They opened their boxes partially, looked eagerly into each other’s boxes, and with watering mouths, asked, ‘What did you bring?’ But they did not ask me even once, even as a matter of courtesy, ‘What’s your curry?’

My heart was beating rapidly that I had unnecessarily joined this crowd, the loneliness of a crow in a muster of storks. They shared each other’s curries. They also put some of their curries on the lid of my tiffin box.

Seeing that I was about to serve them the string beans curry I had brought, Seethalakshmi put out her hand blocking me and said, ‘Abba, it’s Friday today, I don’t eat string beans curry.’

Then I tried to give some to Meenakshi, when she said, ‘Sorry, my mother-in-law’s rule is that I shouldn’t eat anything from outside today.’

Another one came up with an excuse, ‘Don’t mistake me. I can’t eat anything other than tiffin today.’

In this way, they all gave reasons and did not take my curry. But they served some of their curries into my box. What they said was only superficial, but I felt that somewhere deep within their words were poisonous potions. Rather than say they would not eat my curry, they had come up with various excuses. Noticing the sparkling outward talk and the basketfuls of maggots within, my hunger died.

What words could I share with people who would not share my curry? With a heart filled with insults, I felt wretched, as if I were not a human being like them, that I were a lesser being. My colleagues, Seethalakshmi, Meenakshi, Lakshmikantham and the rest seemed to be unaffected by the way they had distanced themselves from me and were talking amongst themselves.

‘By the time I read the Sahasranamam, it was very late. And the offering to God and cooking lunch too was delayed,’ said Meenakshi.

‘My sister-in-law cooks brinjal in a hundred different ways: brinjal with chilli powder, brinjal with mustard, brinjal with ginger. Curd rice will be that much tastier if you add cream and ghee.
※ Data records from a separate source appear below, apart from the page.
#[local] Hint Unfold invoke_void_arg_function invoke_single_arg_function
  rxml_writer_set_indent rxml_writer_set_indent_string
  rxml_writer_write_comment rxml_writer_write_cdata
  rxml_writer_start_element rxml_writer_start_element_ns
  rxml_writer_end_element rxml_writer_write_element
  rxml_writer_write_element_ns rxml_writer_write_attribute
  rxml_writer_write_attribute_ns rxml_writer_write_pi
  rxml_writer_write_string rxml_writer_write_raw rxml_writer_start_attribute
  rxml_writer_start_attribute_ns rxml_writer_end_attribute
  rxml_writer_start_comment rxml_writer_end_comment
  rxml_writer_full_end_element rxml_writer_start_cdata rxml_writer_end_cdata
  rxml_writer_start_document rxml_writer_end_document rxml_writer_start_pi
  rxml_writer_end_pi rxml_writer_start_dtd rxml_writer_start_dtd_element
  rxml_writer_start_dtd_entity rxml_writer_start_dtd_attlist
  rxml_writer_end_dtd rxml_writer_end_dtd_entity rxml_writer_end_dtd_attlist
  rxml_writer_end_dtd_element rxml_writer_write_dtd
  rxml_writer_write_dtd_attlist rxml_writer_write_dtd_element
  rxml_writer_write_dtd_entity rxml_writer_write_dtd_external_entity
  rxml_writer_write_dtd_external_entity_contents
  rxml_writer_write_dtd_internal_entity rxml_writer_write_dtd_notation
  rxml_writer_set_quote_char : writer_frame.

Ltac pure_tac :=
  repeat first
    [ apply pure_ret | apply pure_raise | apply pure_scan_args
    | apply pure_Check_Type | apply pure_StringValueCStr | apply pure_NUM2INT
    | apply pure_textwriter_get | apply pure_deref_rwo
    | apply pure_encodeStrings
    | apply pure_bind; [ | intros ? ]
    | match goal with
      | |- pure (if ?b then _ else _) => destruct b
      | |- pure (let '(_, _) := ?a in _) => destruct a
      end ].

Ltac frame_tac assign :=
  autounfold with writer_frame; cbv zeta;
  repeat first
    [ apply R_call
    | apply keeps_pure; solve [pure_tac]
    | assign
    | apply keeps_bind; [ | intros ? ]
    | match goal with
      | |- keeps _ (if ?b then _ else _) => destruct b
      | |- keeps _ (let '(_, _) := ?a in _) => destruct a
      end ].
Lemma initializeInputs_applies_declared_inputs_only_witness :
  ops (events (initializeInputs greeter just_created))
    = [SetProperty name_input (JsNumber 1); ScheduleBeforeRender] /\
  initialInputValues (after (initializeInputs greeter just_created)) = [].
Proof.
  pose proof (initializeInputs_applies_declared_inputs_only greeter just_created []) as T.
  destruct T as (_ & Hempty & _); [reflexivity .. |].
  split; [reflexivity | apply Hempty; reflexivity].
Defined.

End Witnesses.

End ElementsFacts.
(** * goraphql_mock_server: a shallow embedding of the matching and dispatch engine

    The development follows the Go sources: the variable matchers and the
    response generators of [MockedRequest], the response envelope with its
    JSON encoding, the registry filled by [RegisterQuery] and the [handler]
    that dispatches one request.

    - Go strings are byte strings, so they are modelled by [string] (a list
      of 8-bit characters).  A Go [map] is a [gmap]; since
      [reflect.DeepEqual] tells a nil map from an empty one, a map value is
      an [option (gmap _ _)] with [None] for nil, and likewise for slices.
    - The order of a [range] over a map is not specified by Go: the loops
      over a map take the order as an argument, and the results hold for
      every order.
    - The handler writes to its [http.ResponseWriter] and may panic: it is
      a function from the writer (the list of what was written so far) to
      an outcome and the writer afterwards.
    - JSON documents are trees; the text of requests and responses is left
      to [encoding/json].  The handler is given the result of decoding the
      body, a request or the error of the decoder.  [StringResponse], which
      parses a JSON text, is not part of the model. *)

From Stdlib Require Import ZArith NArith Ascii String List Bool Lia.
From stdpp Require Import gmap strings list fin_maps sorting pretty.

Set Warnings "-register-all".

(* ===================================================================== *)
(** * Package [strings]: the three functions the handler calls           *)
(* ===================================================================== *)

(** [strings.HasPrefix(s, prefix)]:
    [len(s) >= len(prefix) && s[:len(prefix)] == prefix]. *)
Fixpoint HasPrefix (s prefix : string) : bool :=
  match prefix, s with
  | EmptyString, _ => true
  | String _ _, EmptyString => false
  | String p prefix', String c s' => Ascii.eqb c p && HasPrefix s' prefix'
  end.

(** [strings.Contains(s, substr)]: [substr] occurs at some byte offset of
    [s].  The comparison is on bytes: no case folding, no wildcard. *)
Fixpoint Contains (s substr : string) : bool :=
  HasPrefix s substr ||
  match s with
  | EmptyString => false
  | String _ s' => Contains s' substr
  end.

(** The value of a byte. *)
Definition byte_val (c : ascii) : N := N_of_ascii c.

(** [asciiSpace] of package strings: tab, line feed, vertical tab, form
    feed, carriage return and space. *)
Definition asciiSpace (c : ascii) : bool :=
  let n := byte_val c in
  ((9 <=? n) && (n <=? 13) || (n =? 32))%N.

(** [unicode.IsSpace] on the runes above U+007F, by their UTF-8 encodings.
    Two bytes: U+0085 (NEL) and U+00A0 (NBSP). *)
Definition isSpace2 (b1 b2 : ascii) : bool :=
  let '(n1, n2) := (byte_val b1, byte_val b2) in
  ((n1 =? 194) && ((n2 =? 133) || (n2 =? 160)))%N.

(** Three bytes: U+1680, U+2000 to U+200A, U+2028, U+2029, U+202F, U+205F
    and U+3000. *)
Definition isSpace3 (b1 b2 b3 : ascii) : bool :=
  let '(n1, n2, n3) := (byte_val b1, byte_val b2, byte_val b3) in
  ((n1 =? 225) && (n2 =? 154) && (n3 =? 128)
   || (n1 =? 226) && (n2 =? 128)
      && ((128 <=? n3) && (n3 <=? 138) || (n3 =? 168) || (n3 =? 169) || (n3 =? 175))
   || (n1 =? 226) && (n2 =? 129) && (n3 =? 159)
   || (n1 =? 227) && (n2 =? 128) && (n3 =? 128))%N.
Mother-in-law’s rituals, father-in-law’s observance of ritual purity, son’s thread ceremony, daughter not sitting in a corner for three days a month.’ I found their conversation irritating and something I could not relate to. These were things distant from me. They were things that I had never even heard of before.

Lakshmikantham put ghee in the avakaya pickle and mixed it, really red. ‘Oh, you have brought an entire bottle of ghee! Between us, it will be over in a day.’ Slurping, Meenakshi tilted the ghee….

‘Are you vegetarians?’ I asked in a normal tone, mixing my curry with rice.

‘Yes, we are pure vegetarians. We don’t even eat eggs. We eat only dal, milk, curds, butter and ghee,’ said Seethalakshmi.

‘Aren’t milk, curds and ghee also non-veg? How do they become vegetarian? Haven’t they come from the blood and flesh of cows and buffaloes? How did they become vegetarian?’ I asked.

‘What are you saying, how can the meat that comes from an animal and milk be the same?’ said another, countering me with an annoying tone.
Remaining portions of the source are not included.